What is expected — Every line of the records below from the line with "intros He Hin" up to and including the line with "Lemma accounted_leaf b" must be reproduced exactly, and no line outside that range.

Stored data entries
----

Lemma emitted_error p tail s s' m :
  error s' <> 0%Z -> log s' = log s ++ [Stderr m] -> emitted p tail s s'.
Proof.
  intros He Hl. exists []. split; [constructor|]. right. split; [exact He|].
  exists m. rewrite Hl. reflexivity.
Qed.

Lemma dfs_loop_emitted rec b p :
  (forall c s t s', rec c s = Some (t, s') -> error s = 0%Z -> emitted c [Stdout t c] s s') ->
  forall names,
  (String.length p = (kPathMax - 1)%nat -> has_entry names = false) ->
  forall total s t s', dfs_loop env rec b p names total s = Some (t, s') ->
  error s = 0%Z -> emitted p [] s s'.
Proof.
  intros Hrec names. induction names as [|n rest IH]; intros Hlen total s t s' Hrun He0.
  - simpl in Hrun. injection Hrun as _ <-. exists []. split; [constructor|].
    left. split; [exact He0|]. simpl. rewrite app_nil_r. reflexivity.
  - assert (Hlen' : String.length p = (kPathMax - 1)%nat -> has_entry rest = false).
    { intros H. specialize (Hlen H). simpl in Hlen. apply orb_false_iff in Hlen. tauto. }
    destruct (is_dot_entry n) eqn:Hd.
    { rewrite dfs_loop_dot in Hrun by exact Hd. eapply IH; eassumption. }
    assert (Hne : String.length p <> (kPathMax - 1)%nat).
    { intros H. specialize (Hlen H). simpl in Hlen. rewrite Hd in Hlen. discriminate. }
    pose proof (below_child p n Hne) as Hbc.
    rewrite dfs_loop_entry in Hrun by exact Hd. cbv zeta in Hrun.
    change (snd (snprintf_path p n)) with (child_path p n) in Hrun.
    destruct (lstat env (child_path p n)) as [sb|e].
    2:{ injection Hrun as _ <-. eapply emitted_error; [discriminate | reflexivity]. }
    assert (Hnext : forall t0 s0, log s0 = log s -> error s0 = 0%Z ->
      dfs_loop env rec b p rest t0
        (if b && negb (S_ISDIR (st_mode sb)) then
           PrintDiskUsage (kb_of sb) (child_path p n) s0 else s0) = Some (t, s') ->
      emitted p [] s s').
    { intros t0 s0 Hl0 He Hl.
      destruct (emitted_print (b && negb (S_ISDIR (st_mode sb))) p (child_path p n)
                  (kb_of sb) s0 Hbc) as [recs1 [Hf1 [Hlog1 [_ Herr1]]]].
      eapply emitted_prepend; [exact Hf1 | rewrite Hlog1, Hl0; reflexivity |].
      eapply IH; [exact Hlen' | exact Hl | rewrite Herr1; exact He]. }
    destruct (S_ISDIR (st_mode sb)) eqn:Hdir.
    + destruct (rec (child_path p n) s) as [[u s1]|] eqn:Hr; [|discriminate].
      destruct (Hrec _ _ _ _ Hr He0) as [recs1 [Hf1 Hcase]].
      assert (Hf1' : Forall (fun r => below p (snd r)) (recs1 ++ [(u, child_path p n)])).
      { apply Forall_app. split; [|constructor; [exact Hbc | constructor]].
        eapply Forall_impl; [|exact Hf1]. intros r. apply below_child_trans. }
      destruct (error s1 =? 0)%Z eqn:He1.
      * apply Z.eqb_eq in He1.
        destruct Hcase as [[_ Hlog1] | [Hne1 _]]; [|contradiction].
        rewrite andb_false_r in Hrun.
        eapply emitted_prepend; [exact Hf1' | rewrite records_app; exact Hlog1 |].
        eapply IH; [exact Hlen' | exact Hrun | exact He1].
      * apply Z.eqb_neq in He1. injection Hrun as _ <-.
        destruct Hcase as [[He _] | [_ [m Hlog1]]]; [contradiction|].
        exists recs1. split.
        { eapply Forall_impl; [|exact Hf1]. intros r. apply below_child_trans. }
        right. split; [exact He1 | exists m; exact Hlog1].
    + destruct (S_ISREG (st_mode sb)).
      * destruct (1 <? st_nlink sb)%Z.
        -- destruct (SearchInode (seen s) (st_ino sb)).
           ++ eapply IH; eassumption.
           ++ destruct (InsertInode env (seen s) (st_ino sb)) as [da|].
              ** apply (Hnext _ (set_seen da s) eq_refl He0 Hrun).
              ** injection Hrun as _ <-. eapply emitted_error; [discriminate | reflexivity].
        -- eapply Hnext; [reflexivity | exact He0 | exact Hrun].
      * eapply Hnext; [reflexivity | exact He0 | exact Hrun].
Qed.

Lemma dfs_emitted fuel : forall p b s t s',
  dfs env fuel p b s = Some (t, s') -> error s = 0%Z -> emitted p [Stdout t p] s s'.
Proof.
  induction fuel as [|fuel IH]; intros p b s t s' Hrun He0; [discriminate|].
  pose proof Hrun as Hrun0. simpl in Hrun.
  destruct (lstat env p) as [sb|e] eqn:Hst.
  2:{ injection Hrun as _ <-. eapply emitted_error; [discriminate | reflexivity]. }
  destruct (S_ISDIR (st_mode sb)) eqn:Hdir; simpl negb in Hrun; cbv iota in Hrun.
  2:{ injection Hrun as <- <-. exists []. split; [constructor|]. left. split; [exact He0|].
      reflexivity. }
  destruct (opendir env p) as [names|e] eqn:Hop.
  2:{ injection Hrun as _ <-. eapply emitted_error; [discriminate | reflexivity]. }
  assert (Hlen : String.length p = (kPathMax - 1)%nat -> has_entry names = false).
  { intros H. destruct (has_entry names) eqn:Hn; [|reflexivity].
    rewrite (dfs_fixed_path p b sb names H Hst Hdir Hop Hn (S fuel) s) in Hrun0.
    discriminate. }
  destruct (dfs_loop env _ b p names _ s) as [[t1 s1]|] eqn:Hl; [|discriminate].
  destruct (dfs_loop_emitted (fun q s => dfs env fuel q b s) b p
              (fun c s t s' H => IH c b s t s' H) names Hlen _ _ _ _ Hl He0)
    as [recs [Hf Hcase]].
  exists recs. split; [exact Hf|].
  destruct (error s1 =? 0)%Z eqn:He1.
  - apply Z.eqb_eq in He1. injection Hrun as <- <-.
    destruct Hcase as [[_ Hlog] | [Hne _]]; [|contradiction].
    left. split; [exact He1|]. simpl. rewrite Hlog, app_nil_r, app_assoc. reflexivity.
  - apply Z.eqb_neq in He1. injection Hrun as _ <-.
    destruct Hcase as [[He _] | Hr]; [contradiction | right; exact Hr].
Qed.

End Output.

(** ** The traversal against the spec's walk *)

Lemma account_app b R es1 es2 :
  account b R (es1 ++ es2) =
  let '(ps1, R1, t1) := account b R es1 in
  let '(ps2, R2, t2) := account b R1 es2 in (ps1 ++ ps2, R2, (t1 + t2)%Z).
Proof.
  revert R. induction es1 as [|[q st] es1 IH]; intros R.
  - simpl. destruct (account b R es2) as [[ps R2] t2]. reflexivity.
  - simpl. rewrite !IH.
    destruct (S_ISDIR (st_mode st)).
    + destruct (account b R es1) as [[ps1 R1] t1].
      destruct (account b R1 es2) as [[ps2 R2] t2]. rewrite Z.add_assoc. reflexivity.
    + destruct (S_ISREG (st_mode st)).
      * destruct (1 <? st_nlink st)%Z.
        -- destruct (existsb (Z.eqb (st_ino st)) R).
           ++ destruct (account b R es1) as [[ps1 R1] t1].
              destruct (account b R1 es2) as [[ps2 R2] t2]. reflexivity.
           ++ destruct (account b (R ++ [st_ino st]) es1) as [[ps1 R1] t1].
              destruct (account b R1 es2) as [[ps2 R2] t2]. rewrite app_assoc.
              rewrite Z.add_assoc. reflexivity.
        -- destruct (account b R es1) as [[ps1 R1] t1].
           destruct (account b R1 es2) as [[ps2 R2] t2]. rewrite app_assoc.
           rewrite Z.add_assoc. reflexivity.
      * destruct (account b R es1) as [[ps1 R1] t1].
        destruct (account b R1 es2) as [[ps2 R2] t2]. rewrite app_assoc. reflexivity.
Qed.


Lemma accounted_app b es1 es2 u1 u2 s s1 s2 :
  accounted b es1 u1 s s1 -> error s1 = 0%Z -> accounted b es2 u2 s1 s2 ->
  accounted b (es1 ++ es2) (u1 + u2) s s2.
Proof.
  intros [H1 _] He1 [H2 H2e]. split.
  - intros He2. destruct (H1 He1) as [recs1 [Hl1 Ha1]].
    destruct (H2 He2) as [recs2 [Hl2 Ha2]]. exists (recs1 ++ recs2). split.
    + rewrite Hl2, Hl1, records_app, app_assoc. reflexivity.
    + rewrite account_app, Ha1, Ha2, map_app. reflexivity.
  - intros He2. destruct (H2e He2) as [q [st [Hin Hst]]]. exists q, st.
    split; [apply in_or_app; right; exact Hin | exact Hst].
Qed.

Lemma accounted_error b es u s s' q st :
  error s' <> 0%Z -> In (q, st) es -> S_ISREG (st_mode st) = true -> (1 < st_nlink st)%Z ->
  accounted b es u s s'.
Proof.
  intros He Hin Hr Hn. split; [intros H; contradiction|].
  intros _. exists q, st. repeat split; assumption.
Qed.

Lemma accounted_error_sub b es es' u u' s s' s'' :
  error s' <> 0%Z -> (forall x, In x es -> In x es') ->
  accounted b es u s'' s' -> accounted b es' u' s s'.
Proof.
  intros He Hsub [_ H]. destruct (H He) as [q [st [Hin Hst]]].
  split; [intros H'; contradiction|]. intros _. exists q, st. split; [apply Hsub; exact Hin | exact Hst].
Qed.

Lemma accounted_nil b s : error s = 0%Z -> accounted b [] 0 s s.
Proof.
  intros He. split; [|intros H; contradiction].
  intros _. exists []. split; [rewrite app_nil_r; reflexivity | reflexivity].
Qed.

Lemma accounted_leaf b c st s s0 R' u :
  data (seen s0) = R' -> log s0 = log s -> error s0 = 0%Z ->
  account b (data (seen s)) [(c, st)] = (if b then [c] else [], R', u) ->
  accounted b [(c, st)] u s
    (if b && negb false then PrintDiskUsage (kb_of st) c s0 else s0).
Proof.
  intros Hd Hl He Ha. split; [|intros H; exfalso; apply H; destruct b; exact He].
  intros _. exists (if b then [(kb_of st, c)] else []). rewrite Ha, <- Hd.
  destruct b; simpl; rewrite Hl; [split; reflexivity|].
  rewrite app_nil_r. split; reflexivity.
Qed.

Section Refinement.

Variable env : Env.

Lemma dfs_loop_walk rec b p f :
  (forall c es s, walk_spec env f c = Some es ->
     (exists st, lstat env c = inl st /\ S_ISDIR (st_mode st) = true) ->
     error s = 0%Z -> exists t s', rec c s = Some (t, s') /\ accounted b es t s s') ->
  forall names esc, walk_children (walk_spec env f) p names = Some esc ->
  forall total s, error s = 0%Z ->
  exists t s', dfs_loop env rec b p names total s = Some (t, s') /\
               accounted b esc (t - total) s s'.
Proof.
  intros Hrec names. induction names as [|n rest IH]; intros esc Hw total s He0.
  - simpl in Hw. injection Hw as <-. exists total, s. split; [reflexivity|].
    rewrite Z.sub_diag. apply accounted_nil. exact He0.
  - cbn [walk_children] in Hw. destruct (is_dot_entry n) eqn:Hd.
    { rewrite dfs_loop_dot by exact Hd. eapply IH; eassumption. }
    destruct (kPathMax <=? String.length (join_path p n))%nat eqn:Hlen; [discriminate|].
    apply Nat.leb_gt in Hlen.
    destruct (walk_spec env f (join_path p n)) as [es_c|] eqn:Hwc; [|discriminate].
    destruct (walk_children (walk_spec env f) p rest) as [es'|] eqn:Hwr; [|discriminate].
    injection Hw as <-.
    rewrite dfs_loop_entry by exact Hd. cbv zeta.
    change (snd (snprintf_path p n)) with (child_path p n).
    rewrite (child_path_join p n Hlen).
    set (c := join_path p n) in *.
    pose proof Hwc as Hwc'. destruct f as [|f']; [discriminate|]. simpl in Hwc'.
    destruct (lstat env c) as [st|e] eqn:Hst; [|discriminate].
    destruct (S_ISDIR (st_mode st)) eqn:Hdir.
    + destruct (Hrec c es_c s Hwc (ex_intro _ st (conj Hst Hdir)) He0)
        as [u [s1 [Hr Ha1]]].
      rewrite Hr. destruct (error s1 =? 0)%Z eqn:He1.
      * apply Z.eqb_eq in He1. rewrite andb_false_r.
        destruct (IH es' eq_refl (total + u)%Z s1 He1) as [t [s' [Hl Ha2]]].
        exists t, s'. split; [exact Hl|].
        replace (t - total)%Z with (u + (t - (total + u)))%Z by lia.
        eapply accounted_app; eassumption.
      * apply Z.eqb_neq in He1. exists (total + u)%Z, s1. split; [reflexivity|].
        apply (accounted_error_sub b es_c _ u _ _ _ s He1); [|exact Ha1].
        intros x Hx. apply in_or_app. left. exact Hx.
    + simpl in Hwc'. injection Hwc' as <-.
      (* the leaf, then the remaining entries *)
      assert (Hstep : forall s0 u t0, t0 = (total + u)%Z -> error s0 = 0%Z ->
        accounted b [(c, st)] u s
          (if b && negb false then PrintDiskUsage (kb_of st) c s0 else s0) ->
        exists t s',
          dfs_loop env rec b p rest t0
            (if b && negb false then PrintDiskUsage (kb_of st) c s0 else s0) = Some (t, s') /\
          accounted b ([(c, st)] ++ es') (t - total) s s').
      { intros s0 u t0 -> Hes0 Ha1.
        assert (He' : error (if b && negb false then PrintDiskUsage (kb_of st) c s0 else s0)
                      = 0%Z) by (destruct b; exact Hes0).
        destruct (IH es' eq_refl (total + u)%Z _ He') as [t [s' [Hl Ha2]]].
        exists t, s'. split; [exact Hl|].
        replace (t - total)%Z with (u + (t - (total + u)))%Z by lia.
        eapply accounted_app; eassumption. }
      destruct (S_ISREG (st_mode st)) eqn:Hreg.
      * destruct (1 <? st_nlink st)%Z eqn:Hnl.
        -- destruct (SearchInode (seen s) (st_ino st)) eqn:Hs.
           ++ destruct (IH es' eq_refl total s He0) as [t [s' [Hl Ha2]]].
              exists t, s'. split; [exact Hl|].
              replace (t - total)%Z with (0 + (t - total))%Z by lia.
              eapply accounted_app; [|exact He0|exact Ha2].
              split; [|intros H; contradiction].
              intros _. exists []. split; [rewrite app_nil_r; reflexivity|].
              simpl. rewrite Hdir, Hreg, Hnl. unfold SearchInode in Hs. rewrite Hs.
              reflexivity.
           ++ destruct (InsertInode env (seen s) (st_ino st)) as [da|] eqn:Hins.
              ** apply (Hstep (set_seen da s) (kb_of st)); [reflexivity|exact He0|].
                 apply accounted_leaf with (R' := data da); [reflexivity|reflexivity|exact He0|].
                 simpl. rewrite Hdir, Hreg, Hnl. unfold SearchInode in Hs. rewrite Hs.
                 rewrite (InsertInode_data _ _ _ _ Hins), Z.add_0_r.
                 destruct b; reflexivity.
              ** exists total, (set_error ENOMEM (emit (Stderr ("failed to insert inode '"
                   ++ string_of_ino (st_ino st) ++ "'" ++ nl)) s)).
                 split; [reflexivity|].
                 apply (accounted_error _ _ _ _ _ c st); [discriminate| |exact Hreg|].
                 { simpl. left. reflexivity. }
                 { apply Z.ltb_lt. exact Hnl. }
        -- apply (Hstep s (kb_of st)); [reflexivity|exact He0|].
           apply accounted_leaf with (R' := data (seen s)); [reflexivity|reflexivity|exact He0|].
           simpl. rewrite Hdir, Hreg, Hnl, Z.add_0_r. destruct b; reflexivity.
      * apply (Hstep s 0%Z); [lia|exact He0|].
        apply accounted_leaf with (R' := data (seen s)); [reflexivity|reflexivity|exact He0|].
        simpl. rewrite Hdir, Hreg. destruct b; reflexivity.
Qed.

----

Your response —
  intros He Hin Hr Hn. split; [intros H; contradiction|].
  intros _. exists q, st. repeat split; assumption.
Qed.

Lemma accounted_error_sub b es es' u u' s s' s'' :
  error s' <> 0%Z -> (forall x, In x es -> In x es') ->
  accounted b es u s'' s' -> accounted b es' u' s s'.
Proof.
  intros He Hsub [_ H]. destruct (H He) as [q [st [Hin Hst]]].
  split; [intros H'; contradiction|]. intros _. exists q, st. split; [apply Hsub; exact Hin | exact Hst].
Qed.

Lemma accounted_nil b s : error s = 0%Z -> accounted b [] 0 s s.
Proof.
  intros He. split; [|intros H; contradiction].
  intros _. exists []. split; [rewrite app_nil_r; reflexivity | reflexivity].
Qed.

Lemma accounted_leaf b c st s s0 R' u :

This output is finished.